The part about the soldiers misunderstanding the word for gift or tip and thinking they were saying boxes,sounds like a scene out of a Mel Brooks movie.
I can see all those poor beggars ducking as the crazy Americans threw boxes at them...
Posted by: Nancy | Wednesday, 06 February 2008 at 05:06 AM
Hey Mort,
I am one of the many who did not know there were American troops in India during the war. My Aunt Patricia, a world traveler, always said I should visit India to first hand witness the scenes you so vividly describe. So far I have not. Thanks for your service and your story.
Posted by: Sharry | Wednesday, 06 February 2008 at 05:07 AM
Mort, you write well, and I enjoyed reading this memoir. I have not ever wanted to visit India, except when I read a book which is set there, but I'll admit that Bombay conjures up all sorts of intriguing images for me.
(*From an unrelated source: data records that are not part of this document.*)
(** [x < y]; false when either side is NaN. *)
Definition num_ltb (x y : num) : bool :=
  match x, y with
  | Fin a, Fin b => a <? b
  | Inf true, Fin _ | Inf true, Inf false | Fin _, Inf false => true
  | _, _ => false
  end.

(** [x <= y]; false when either side is NaN. *)
Definition num_leb (x y : num) : bool :=
  match x, y with
  | Fin a, Fin b => a <=? b
  | Inf true, Fin _ | Inf true, Inf _ | Fin _, Inf false
  | Inf false, Inf false => true
  | _, _ => false
  end.

Definition num_gtb (x y : num) : bool := num_ltb y x.
Definition num_geb (x y : num) : bool := num_leb y x.

(** [x === y] on numbers: NaN differs from itself. *)
Definition num_eqb (x y : num) : bool :=
  match x, y with
  | Fin a, Fin b => a =? b
  | Inf a, Inf b => Bool.eqb a b
  | _, _ => false
  end.

(** SameValueZero, the equality of [Set]: NaN is the same as NaN. *)
Definition same_value_zero (x y : num) : bool :=
  match x, y with
  | NaN, NaN => true
  | _, _ => num_eqb x y
  end.

(** ToBoolean on a number: zero and NaN are falsy. *)
Definition truthy (x : num) : bool :=
  match x with
  | NaN => false
  | Fin k => negb (k =? 0)
  | Inf _ => true
  end.

Definition is_nan (x : num) : bool :=
  match x with NaN => true | _ => false end.

Definition is_finite (x : num) : bool :=
  match x with Fin _ => true | _ => false end.

(** The doubles among the [Fin k]. *)
Definition representable (k : Z) : Prop :=
  Z.abs k < 2 ^ 2098 /\ Z.abs k mod 2 ^ ulp_exp (Z.abs k) = 0.

Definition valid (x : num) : Prop :=
  match x with
  | Fin k => representable k
  | _ => True
  end.

Fixpoint digits_value (acc : Z) (s : jsstring) : Z :=
  match s with
  | [] => acc
  | c :: s' => digits_value (10 * acc + (Z.of_N c - 48)) s'
  end.

(** [parseFloat] on the strings the program passes to it, the captures of
    [[\d.]+]: digits, an optional point and more digits; NaN when there is
    no digit in either place.  (Signs, exponents and leading white space
    cannot occur in such a capture.) *)
Definition parseFloat (s : jsstring) : num :=
  let int_part := firstn (run_length is_digit s) s in
  let frac_part :=
    match skipn (run_length is_digit s) s with
    | c :: rest => if (c =? 46)%N then firstn (run_length is_digit rest) rest
                   else []
    | [] => []
    end in
  match int_part, frac_part with
  | [], [] => NaN
  | _, _ => of_decimal (digits_value 0 (int_part ++ frac_part))
                       (List.length frac_part)
  end.

(** [parseInt] on a capture of [\d+]. *)
Definition parseInt (s : jsstring) : num :=
  match firstn (run_length is_digit s) s with
  | [] => NaN
  | ds => of_Z (digits_value 0 ds)
  end.

Definition zdecimal (n : Z) : jsstring := decimal (Z.to_N n).

(** Number::toString for a finite [x >= 10^21] (an integer [X], [a] units):
    the shortest digit string [s] of [k] digits with [s * 10^(n-k)] rounding
    to [x], the closest one to [x] among those, in exponent notation. *)
Definition rounds_to (v a : Z) : bool :=
  match round_ratio (v * unit) 1 with
  | Fin k => k =? a
  | _ => false
  end.

Fixpoint shortest_digits (fuel k : nat) (X a : Z) (D : nat) : Z * nat :=
  match fuel with
  | O => (X, D)
  | S fuel' =>
      let p := 10 ^ Z.of_nat (D - k) in
      let lo := X / p in
      let hi := lo + 1 in
      let ok_lo := rounds_to (lo * p) a in
      let ok_hi := rounds_to (hi * p) a in
      let hi_res := if hi =? 10 ^ Z.of_nat k then (1, S D) else (hi, D) in
      match ok_lo, ok_hi with
      | true, false => (lo, D)
      | false, true => hi_res
      | true, true =>
          match X - lo * p ?= hi * p - X with
          | Lt => (lo, D)
          | Gt => hi_res
          | Eq => if Z.even lo then (lo, D) else hi_res
          end
      | false, false => shortest_digits fuel' (S k) X a D
      end
  end.

Definition toString_large (a : Z) : jsstring :=
  let X := a / unit in
  let D := List.length (zdecimal X) in
  let '(s, n) := shortest_digits 17 1 X a D in
  let ds := zdecimal s in
  let mantissa := match ds with
                  | [d] => [d]
                  | d :: rest => d :: 46%N :: rest
                  | [] => []
                  end in
  (mantissa ++ js "e+" ++ decimal (N.of_nat (n - 1)))%list.

(** [x.toFixed(2)]: the integer nearest to [100 x], the larger one on a
    tie, printed with two decimals; Number::toString from 10^21 on and for
    NaN and the infinities. *)
Definition toFixed2 (x : num) : jsstring :=
  match x with
  | NaN => js "NaN"
  | Inf s => ((if s then js "-" else []) ++ js "Infinity")%list
  | Fin k =>
      let a := Z.abs k in
      let sign := if k <? 0 then js "-" else [] in
      if 10 ^ 21 * unit <=? a then (sign ++ toString_large a)%list
      else
        let n := (200 * a + unit) / (2 * unit) in
        let ds := zdecimal n in
        let padded := (repeat 48%N (3 - List.length ds) ++ ds)%list in
        let cut := (List.length padded - 2)%nat in
        (sign ++ firstn cut padded ++ 46%N :: skipn cut padded)%list
  end.

(** The same value in the kernel's description of binary64 numbers, to
    compare the operations above with the primitive floats. *)
Definition to_spec (x : num) : spec_float :=
  match x with
  | NaN => S754_nan
  | Inf s => S754_infinity s
  | Fin 0 => S754_zero false
  | Fin k =>
      let a := Z.abs k in
      let b := ulp_exp a in
      S754_finite (k <? 0) (Z.to_pos (a / 2 ^ b)) (b - 1074)
  end.

End JsNumber.
Export JsNumber.

(* ================================================================= *)
(** ** [analyzePerformanceWarnings] *)

Module Analyzer.

Record warning := {
  w_type : jsstring;
  message : jsstring;
  severity : jsstring;
  nodeId : jsstring
}.

(** What the [details] property of an entry can hold: a falsy value (the
    property missing, [undefined], [null], the empty string), a truthy
    value that is not an array (given by its ToString), or an array of
    strings. *)
Inductive details_value :=
| DetailsFalsy
| DetailsNotArray (text : jsstring)
| DetailsArray (items : list jsstring).

(** What a key of the analyzer's argument can hold: a falsy value or an
    object with [details] and a numeric [exclusiveCost]. *)
Inductive node_value :=
| NodeFalsy
| NodeObject (details : details_value) (exclusiveCost : num).

(** A JavaScript object as the sequence of its own enumerable string keys
    in [for ... in] order, with their values. *)
Definition js_object (V : Type) := list (jsstring * V).

Definition warning_sign : jsstring := [9888; 65039]%N.
Definition info_sign : jsstring := [8505; 65039]%N.

Definition nested_loop_message : jsstring :=
  warning_sign ++ js " Nested Loop join detected. This can be very slow if the inner table is large. Consider adding proper join conditions or indexes. [Learn more](https://docs.aws.amazon.com/redshift/latest/dg/c_Nested_loop_join.html)".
Posted by: kenju | Wednesday, 06 February 2008 at 01:42 PM
Mort, you write so well it is a joy to read your trip down memory lane. I knew a young man who was stationed in India during the war and he contacted some dread disease there. Just being out of the line of fire did not mean you were out of danger.
Posted by: Darlene | Thursday, 07 February 2008 at 06:53 AM
Mort, you really make it come alive.